Russian programmer refutes Microsoft's Kelihos botmaster accusations

A Russian security researcher accused by Microsoft of creating one of the internet's largest botnets has denied any involvement with the system.

Last week, Microsoft named programmer Andrey Sabelnikov as the person behind the infamous Kelihos botnet – which is reputed to have comprised of 41,000 infected machines and was used to churn out torrents of spam.

But Sabelnikov, a former employee of Russian anti-virus firm Agnitum, has issued a strong rebuttal denying the claims.

"I did not commit this crime, [I have] never participated in the management of botnets," he wrote in a blog post in Russian.

"I want to emphasise that I do not have any relation to the activities Kelihos and spam."

Sabelnikov said he first learned of the accusations on arriving in the US on 21 January, as part of a business trip.

As a result of the accusations, Sabelnikov said he felt compelled to return to Russia, as he was not able to afford a US lawyer.

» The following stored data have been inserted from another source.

Inductive mstep : Manager -> option Event -> Manager -> Prop :=
| m_add msgs q tk l ss :
    mstep (mkManager q tk l ss false) (Some (Added msgs)) (mkManager (AddToBatch msgs q) tk l ss false)
| m_start q tk ss :
    mstep (mkManager q tk LIdle ss false) None (mkManager q tk LSelect ss false)
| m_tick q ss :
    (* a stopped ticker delivers nothing *)
    mstep (mkManager q true LSelect ss false) None (mkManager q true LProcess ss false)
| m_stopped q tk ss :
    stopped q = true ->
    mstep (mkManager q tk LSelect ss false) None (mkManager q tk LReturned ss false)
| m_loop_take q tk ss :
    mstep (mkManager q tk LProcess ss false) None
          (mkManager (take_batch q) tk (loop_after q) ss false)
| m_loop_sent q tk batch ss l1 l2 ok :
    inflight q = l1 ++ batch :: l2 ->
    mstep (mkManager q tk (LSend batch) ss false) (Some (answer ok batch))
          (mkManager (broadcast l1 batch l2 ok q) tk LSelect ss false)
| m_stop_ticker q tk l s1 s2 :
    mstep (mkManager q tk l (s1 ++ SIdle :: s2) false) None
          (mkManager q false l (s1 ++ SClose :: s2) false)
| m_close q tk l s1 s2 :
    stopped q = false ->
    mstep (mkManager q tk l (s1 ++ SClose :: s2) false) (Some Closed)
          (mkManager (close_stop q) tk l (s1 ++ SProcess :: s2) false)
| m_close_closed q tk l s1 s2 :
    (* close of closed channel *)
    stopped q = true ->
    mstep (mkManager q tk l (s1 ++ SClose :: s2) false) None
          (mkManager q tk l (s1 ++ SClose :: s2) true)
| m_stop_take q tk l s1 s2 :
    mstep (mkManager q tk l (s1 ++ SProcess :: s2) false) None
          (mkManager (take_batch q) tk l (s1 ++ stop_after q :: s2) false)
| m_stop_sent q tk l s1 batch s2 l1 l2 ok :
    inflight q = l1 ++ batch :: l2 ->
    mstep (mkManager q tk l (s1 ++ SSend batch :: s2) false) (Some (answer ok batch))
          (mkManager (broadcast l1 batch l2 ok q) tk l (s1 ++ SReturned :: s2) false).

(** The state of the promise that a manager is in. *)
Definition abs (m : Manager) : Queue.State :=
  Queue.mkState (txQueue (queue m)) (inflight (queue m)) (negb (stopped (queue m))).

(** Every goroutine has returned, or one of them panicked. *)
Definition ended (m : Manager) : Prop :=
  crashed m = true \/ loop m = LReturned /\ (forall s, s ∈ stops m -> s = SReturned).

Definition is_add (e : option Event) : bool := match e with Some (Added _) => true | _ => false end.

(** * Invariant *)

(** The batch a goroutine waits for an answer of. *)
Definition loop_batch (l : LoopPc) : list (list Msg) :=
  match l with LSend b => [b] | _ => [] end.
Definition stop_batch (s : StopPc) : list (list Msg) :=
  match s with SSend b => [b] | _ => [] end.

(** A caller of Stop that has closed the channel. *)
Definition past_close (s : StopPc) : nat :=
  match s with SProcess | SSend _ | SReturned => 1 | _ => 0 end.

Definition closers (ss : list StopPc) : nat := sum_list_with past_close ss.

Record manager_inv (m : Manager) : Prop := {
  mi_queue : batch_inv (queue m);
  mi_inflight : Permutation (inflight (queue m)) (loop_batch (loop m) ++ (stops m ≫= stop_batch));
  mi_closers : closers (stops m) = if stopped (queue m) then 1%nat else 0%nat;
  mi_ticking : stopped (queue m) = true -> ticking m = false;
  mi_close : SClose ∈ stops m -> ticking m = false
}.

Microsoft had added Sabelnikov's name to a case against the perpetrators of the Kelihos botnet being heard by the US District Court for the Eastern District of Virginia, making him only the second out of 24 defendants to be named.

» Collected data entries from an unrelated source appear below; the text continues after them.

Lemma stored_sizes_run requested h :
  exists (stored : gmap string Z) t, stored_sizes env viper requested h = (Val stored, t) /\
    forall oid, oid ∈ requested.*1 -> default 0 (stored !! oid) = stored_size oid.
Proof.
  unfold stored_sizes.
  assert (Hgen : forall acc : gmap string Z, (forall oid n, acc !! oid = Some n -> n = stored_size oid) ->
    exists (stored : gmap string Z) t, foldM (fun storedSet '(oid, _) =>
           r ← attempt (LocalStorage_Size env (viper "LFS_OBJECTS_DIR"%string) oid);
           let size := match r with Ok size => size | Er _ => 0 end in
           mret (if decide (size <> 0) then <[oid := size]> storedSet else storedSet))
      requested acc h = (Val stored, t) /\
      (forall oid n, stored !! oid = Some n -> n = stored_size oid) /\
      (forall oid, is_Some (acc !! oid) \/ oid ∈ requested.*1 /\ stored_size oid <> 0 -> is_Some (stored !! oid))).
  { revert h. induction requested as [|[oid size] requested IH]; intros h acc Hacc; simpl.
    { exists acc, h. split; [done|]. split; [done|]. intros oid [?|[Hn _]]; [done|]. by apply not_elem_of_nil in Hn. }
    rewrite run_bind, run_bind. destruct (LocalStorage_Size_run oid h) as [t ->].
    set (n := match _ with Ok size => size | Er _ => 0 end).
    assert (Hn : n = stored_size oid) by (subst n; unfold stored_size; by destruct (sizes oid)).
    cbn [mret GoM_ret]. destruct (IH t (if decide (n <> 0) then <[oid:=n]> acc else acc)) as (st & t' & E & H1 & H2).
    { intros oid' n'. case_decide; [|apply Hacc]. intros [[<- <-]|[? ?]]%lookup_insert_Some; auto. }
    exists st, t'. split; [exact E|]. split; [done|]. intros oid' Ho. apply H2.
    destruct (decide (oid' = oid)) as [->|Hne].
    - destruct (decide (n <> 0)) as [Hz|Hz]; [left; by rewrite lookup_insert_eq|].
      destruct Ho as [?|[? ?]]; [by left|]. lia.
    - destruct Ho as [Ho|[Ho Hz]].
      + left. case_decide; [by rewrite lookup_insert_ne|done].
      + right. split; [set_solver|done]. }
  destruct (Hgen ∅) as (stored & t & E & H1 & H2); [done|].
  exists stored, t. split; [done|]. intros oid Ho.
  destruct (stored !! oid) as [n|] eqn:El; simpl; [by apply H1|].
  destruct (decide (stored_size oid = 0)) as [->|Hz]; [done|].
  destruct (H2 oid) as [n Hn]; [auto|congruence].
Qed.
End Stored.

(** * Properties *)

(** What a trace does to the file of an object: an [os.Create] that answers no error makes
    it empty, an [io.Copy] into it that answers no error completes it, and only an
    [os.Remove] that answers no error removes it. *)
Inductive ObjectFile := NoFile | PartFile | WholeFile.
Definition object_step (p : string) (s : ObjectFile) (o : Obs) : ObjectFile :=
  match o with
  | @Did _ c a =>
      match c in Call A return A -> ObjectFile with
      | Create q => fun r => if decide (q = p) then if is_ok r then PartFile else s else s
      | CopyInto q => fun r => if decide (q = p) then if is_ok r then WholeFile else PartFile else s
      | Remove q => fun r => if decide (q = p) then if is_ok r then NoFile else s else s
      | _ => fun _ => s
      end a
  end.
Definition object_file (p : string) (s : ObjectFile) (t : Trace) : ObjectFile := fold_left (object_step p) t s.

Definition created (p : string) (o : Obs) : bool :=
  match o with
  | @Did _ c a =>
      match c in Call A return A -> bool with
      | Create q => fun r => bool_decide (q = p) && is_ok r
      | _ => fun _ => false
      end a
  end.

(** The calls of an upload to [p]. *)
Definition upload_call (p : string) (o : Obs) : Prop :=
  match o with
  | @Did _ c _ =>
      match c with
      | Create q | CopyInto q | Remove q => q = p
      | MkdirAll d => d = Dir p
      | _ => False
      end
  end.

(** C37: storing an object is all or nothing, as far as the disk lets it. An object id that
    is not 64 hexadecimal digits touches nothing. Otherwise the upload makes the directory
    of the object's file (which stays) and writes no other file than that one, and whatever
    was there before: when the upload returns, the whole object is there; when it fails,
    removing the file was its last step, and the file is gone if [os.Remove] did it. An
    error of [os.Remove] is ignored: only then is something left, which is a part of the
    object, or, if the file could not be created, what was there before. The upload never
    panics. *)
Theorem Upload_all_or_nothing (env : Env) Root oid h s :
  let p := storagePath Root oid in
  let '(o, h') := LocalStorage_Upload env Root oid h in
  if ValidOID oid
  then exists t, h' = h ++ t /\ Forall (upload_call p) t /\
    match o with
    | Val _ => object_file p s t = WholeFile
    | Fail _ => exists r, list.last t = Some (Did (Remove p) r) /\
        object_file p s t =
          if is_ok r then NoFile else if existsb (created p) t then PartFile else s
    | Panic _ => False
    end
  else o = Fail ErrInvalidOID /\ h' = h.
Proof.
  intros p. unfold LocalStorage_Upload. destruct (ValidOID oid); [|done].
  cbv iota beta delta [negb]. fold p.
  unfold on_error, wrapM, call_res, call, mbind, GoM_bind, lift, of_res, fail, mret, GoM_ret. cbv beta iota zeta.
  assert (Hb : bool_decide (p = p) = true) by by rewrite bool_decide_eq_true.
  destruct (env _ h (MkdirAll (Dir p))) as [[]|e]; cbv beta iota zeta;
    [destruct (env _ _ (Create p)) as [[]|e]; cbv beta iota zeta;
      [destruct (env _ _ (CopyInto p)) as [n|e]; cbv beta iota zeta|]|];
    rewrite <- ?app_assoc; (eexists; split; [reflexivity|]; split; [by repeat constructor|]).
  all: try (eexists; split; [reflexivity|]).
  all: unfold object_file; cbn [fold_left app object_step existsb created]; rewrite ?Hb, ?decide_True by done.
  all: cbn [is_ok orb andb]; try done.
  all: by destruct (is_ok _).
Qed.

(** What a download request is answered for one object. *)
Definition download_answer (baseHref : string) (sizes : string -> option Z) (obj : string * Z) : batchObject :=
  let '(oid, size) := obj in
  mkBatchObject oid size
    match sizes oid with
    | Some n =>
        if decide (n = 0) then only_error 404 "Object does not exist"
        else if decide (n = size)
        then mkBatchActions (Some (mkBatchAction (baseHref +:+ "/" +:+ oid)%string [])) None None None
        else only_error 422 "Object size mismatch"
    | None => only_error 404 "Object does not exist"
    end.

The papers filed by Microsoft claimed Sabelnikov "wrote the code for and either created, or participated in creating, the Kelihos malware".

The crooks operating the Kelihos botnet had used it to help steal sensitive financial information, run pump-and-dump stock scams and launch distributed denial of service attacks.

Last September, Microsoft, in conjunction with anti-virus firm Kaspersky Labs and US law enforcers, launched a major operation to take down the Kelihos botnet.

Microsoft had since settled two Kelihos-related cases against owners whose domains were used to operate the botnet.